# MATERIAL FOR THIS EXERCISE
<<<<

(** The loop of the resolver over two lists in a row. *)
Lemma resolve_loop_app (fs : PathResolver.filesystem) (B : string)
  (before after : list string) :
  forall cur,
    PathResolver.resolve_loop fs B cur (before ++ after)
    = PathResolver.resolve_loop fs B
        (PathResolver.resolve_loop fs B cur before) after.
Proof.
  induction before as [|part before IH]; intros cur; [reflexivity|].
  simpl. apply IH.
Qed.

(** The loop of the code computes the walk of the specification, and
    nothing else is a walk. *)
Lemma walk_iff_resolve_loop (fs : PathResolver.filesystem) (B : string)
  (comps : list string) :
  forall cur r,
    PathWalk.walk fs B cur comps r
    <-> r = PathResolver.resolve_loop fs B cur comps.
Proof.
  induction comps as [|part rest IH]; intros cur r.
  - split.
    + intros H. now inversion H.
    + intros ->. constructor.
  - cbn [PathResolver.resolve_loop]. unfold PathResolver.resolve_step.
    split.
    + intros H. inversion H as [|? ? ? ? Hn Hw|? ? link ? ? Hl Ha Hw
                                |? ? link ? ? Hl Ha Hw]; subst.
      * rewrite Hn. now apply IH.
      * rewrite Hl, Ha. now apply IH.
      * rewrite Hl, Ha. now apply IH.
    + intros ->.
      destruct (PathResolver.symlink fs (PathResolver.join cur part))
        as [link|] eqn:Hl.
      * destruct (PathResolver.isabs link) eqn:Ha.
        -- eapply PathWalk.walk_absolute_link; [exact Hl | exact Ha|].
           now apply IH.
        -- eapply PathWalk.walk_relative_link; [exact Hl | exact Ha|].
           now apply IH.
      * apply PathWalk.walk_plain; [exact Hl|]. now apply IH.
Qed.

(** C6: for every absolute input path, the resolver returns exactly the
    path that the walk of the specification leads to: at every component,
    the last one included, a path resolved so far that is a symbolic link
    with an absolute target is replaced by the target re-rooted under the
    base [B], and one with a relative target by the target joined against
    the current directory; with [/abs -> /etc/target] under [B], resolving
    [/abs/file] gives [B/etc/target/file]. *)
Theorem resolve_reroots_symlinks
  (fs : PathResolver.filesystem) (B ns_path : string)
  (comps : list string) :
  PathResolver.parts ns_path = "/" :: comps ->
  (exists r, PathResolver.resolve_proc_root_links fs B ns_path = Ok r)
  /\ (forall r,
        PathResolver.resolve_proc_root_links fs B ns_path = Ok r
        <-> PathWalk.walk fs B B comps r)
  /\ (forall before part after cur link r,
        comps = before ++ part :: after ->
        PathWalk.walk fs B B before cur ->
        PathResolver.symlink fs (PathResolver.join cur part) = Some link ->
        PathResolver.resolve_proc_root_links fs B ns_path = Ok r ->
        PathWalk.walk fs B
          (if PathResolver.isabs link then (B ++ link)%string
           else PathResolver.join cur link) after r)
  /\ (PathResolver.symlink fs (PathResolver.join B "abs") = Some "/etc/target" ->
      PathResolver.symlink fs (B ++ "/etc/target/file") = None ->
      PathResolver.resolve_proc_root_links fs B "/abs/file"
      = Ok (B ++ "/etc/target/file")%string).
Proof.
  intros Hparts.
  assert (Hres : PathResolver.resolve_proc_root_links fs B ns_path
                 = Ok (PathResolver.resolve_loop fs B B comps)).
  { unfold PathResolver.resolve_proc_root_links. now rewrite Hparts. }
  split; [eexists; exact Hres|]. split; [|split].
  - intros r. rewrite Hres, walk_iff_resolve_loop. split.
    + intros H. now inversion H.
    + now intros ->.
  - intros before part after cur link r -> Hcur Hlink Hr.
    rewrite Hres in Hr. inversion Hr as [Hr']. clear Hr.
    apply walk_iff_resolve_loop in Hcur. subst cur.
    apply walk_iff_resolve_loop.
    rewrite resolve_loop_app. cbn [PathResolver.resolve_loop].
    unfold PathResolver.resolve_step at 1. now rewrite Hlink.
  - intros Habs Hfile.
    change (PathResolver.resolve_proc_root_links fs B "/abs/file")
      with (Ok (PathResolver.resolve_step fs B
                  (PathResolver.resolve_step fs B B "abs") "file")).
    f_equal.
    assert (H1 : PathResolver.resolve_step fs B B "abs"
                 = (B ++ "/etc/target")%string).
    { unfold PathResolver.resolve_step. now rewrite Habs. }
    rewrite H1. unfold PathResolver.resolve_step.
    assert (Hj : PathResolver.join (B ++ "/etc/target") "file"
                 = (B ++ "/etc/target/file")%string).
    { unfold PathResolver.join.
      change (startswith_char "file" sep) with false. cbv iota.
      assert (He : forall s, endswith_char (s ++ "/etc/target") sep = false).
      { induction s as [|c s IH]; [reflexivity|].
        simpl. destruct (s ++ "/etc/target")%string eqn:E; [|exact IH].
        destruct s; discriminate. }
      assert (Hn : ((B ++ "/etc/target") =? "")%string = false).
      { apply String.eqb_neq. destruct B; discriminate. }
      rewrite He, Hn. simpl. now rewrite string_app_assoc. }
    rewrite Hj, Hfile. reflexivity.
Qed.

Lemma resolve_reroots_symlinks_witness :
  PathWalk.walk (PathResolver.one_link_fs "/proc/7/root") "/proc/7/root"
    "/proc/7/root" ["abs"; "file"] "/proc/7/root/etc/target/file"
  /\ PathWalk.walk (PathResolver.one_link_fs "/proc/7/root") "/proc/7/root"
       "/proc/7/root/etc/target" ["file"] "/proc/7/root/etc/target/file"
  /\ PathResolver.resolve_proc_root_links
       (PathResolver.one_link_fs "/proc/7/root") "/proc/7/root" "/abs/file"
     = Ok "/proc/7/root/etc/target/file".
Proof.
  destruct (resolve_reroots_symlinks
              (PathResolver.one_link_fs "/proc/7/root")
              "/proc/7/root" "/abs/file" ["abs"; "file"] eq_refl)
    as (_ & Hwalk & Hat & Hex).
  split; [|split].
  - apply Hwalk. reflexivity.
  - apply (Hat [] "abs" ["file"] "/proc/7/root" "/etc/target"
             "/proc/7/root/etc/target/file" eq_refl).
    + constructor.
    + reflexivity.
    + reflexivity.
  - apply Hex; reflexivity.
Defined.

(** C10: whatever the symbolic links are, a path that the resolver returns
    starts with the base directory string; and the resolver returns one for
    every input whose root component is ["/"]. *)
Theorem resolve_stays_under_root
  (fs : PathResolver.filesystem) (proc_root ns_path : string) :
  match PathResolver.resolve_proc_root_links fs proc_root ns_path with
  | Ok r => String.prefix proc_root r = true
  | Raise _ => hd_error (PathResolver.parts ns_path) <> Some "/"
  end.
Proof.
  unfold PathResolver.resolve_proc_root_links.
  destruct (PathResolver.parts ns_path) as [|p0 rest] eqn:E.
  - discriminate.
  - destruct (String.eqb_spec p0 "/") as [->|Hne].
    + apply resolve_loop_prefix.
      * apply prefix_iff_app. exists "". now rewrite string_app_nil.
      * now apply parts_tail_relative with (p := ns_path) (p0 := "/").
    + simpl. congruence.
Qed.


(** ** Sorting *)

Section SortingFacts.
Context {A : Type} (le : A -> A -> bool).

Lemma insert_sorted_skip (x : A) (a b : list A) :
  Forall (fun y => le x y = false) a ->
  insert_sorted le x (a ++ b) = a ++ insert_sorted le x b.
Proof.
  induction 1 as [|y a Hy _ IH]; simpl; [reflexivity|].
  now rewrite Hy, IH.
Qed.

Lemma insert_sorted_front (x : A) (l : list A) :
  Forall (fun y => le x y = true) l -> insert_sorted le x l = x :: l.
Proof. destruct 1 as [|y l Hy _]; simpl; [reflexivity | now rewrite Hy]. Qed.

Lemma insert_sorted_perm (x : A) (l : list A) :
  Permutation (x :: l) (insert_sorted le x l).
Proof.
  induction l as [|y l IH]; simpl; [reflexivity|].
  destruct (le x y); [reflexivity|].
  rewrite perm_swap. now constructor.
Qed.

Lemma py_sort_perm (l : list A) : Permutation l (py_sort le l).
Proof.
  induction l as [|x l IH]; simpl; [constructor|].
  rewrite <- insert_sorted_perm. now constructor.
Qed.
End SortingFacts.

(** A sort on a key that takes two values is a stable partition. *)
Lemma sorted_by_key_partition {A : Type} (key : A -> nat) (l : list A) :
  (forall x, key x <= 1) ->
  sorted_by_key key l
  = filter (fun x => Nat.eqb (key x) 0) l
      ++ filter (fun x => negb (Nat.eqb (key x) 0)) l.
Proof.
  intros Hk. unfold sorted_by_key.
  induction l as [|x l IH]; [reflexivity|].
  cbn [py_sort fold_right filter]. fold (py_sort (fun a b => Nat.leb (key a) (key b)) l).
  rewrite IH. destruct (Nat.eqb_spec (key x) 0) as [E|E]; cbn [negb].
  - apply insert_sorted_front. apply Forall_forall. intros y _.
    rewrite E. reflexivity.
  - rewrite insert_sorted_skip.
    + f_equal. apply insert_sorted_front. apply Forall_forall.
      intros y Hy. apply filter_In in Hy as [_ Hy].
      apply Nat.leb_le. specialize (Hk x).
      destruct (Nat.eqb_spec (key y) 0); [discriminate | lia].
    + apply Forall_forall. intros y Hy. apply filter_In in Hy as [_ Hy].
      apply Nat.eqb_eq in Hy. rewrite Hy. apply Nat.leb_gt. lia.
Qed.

>>>>

# EXERCISE PROMPT
Your reply is to repeat, unchanged, the lines above running from the one with "now apply parts_tail_relative" up to and including the one with "Forall (fun y => le x y = true)".

# RESULT FOR THIS TASK
      * now apply parts_tail_relative with (p := ns_path) (p0 := "/").
    + simpl. congruence.
Qed.


(** ** Sorting *)

Section SortingFacts.
Context {A : Type} (le : A -> A -> bool).

Lemma insert_sorted_skip (x : A) (a b : list A) :
  Forall (fun y => le x y = false) a ->
  insert_sorted le x (a ++ b) = a ++ insert_sorted le x b.
Proof.
  induction 1 as [|y a Hy _ IH]; simpl; [reflexivity|].
  now rewrite Hy, IH.
Qed.

Lemma insert_sorted_front (x : A) (l : list A) :
  Forall (fun y => le x y = true) l -> insert_sorted le x l = x :: l.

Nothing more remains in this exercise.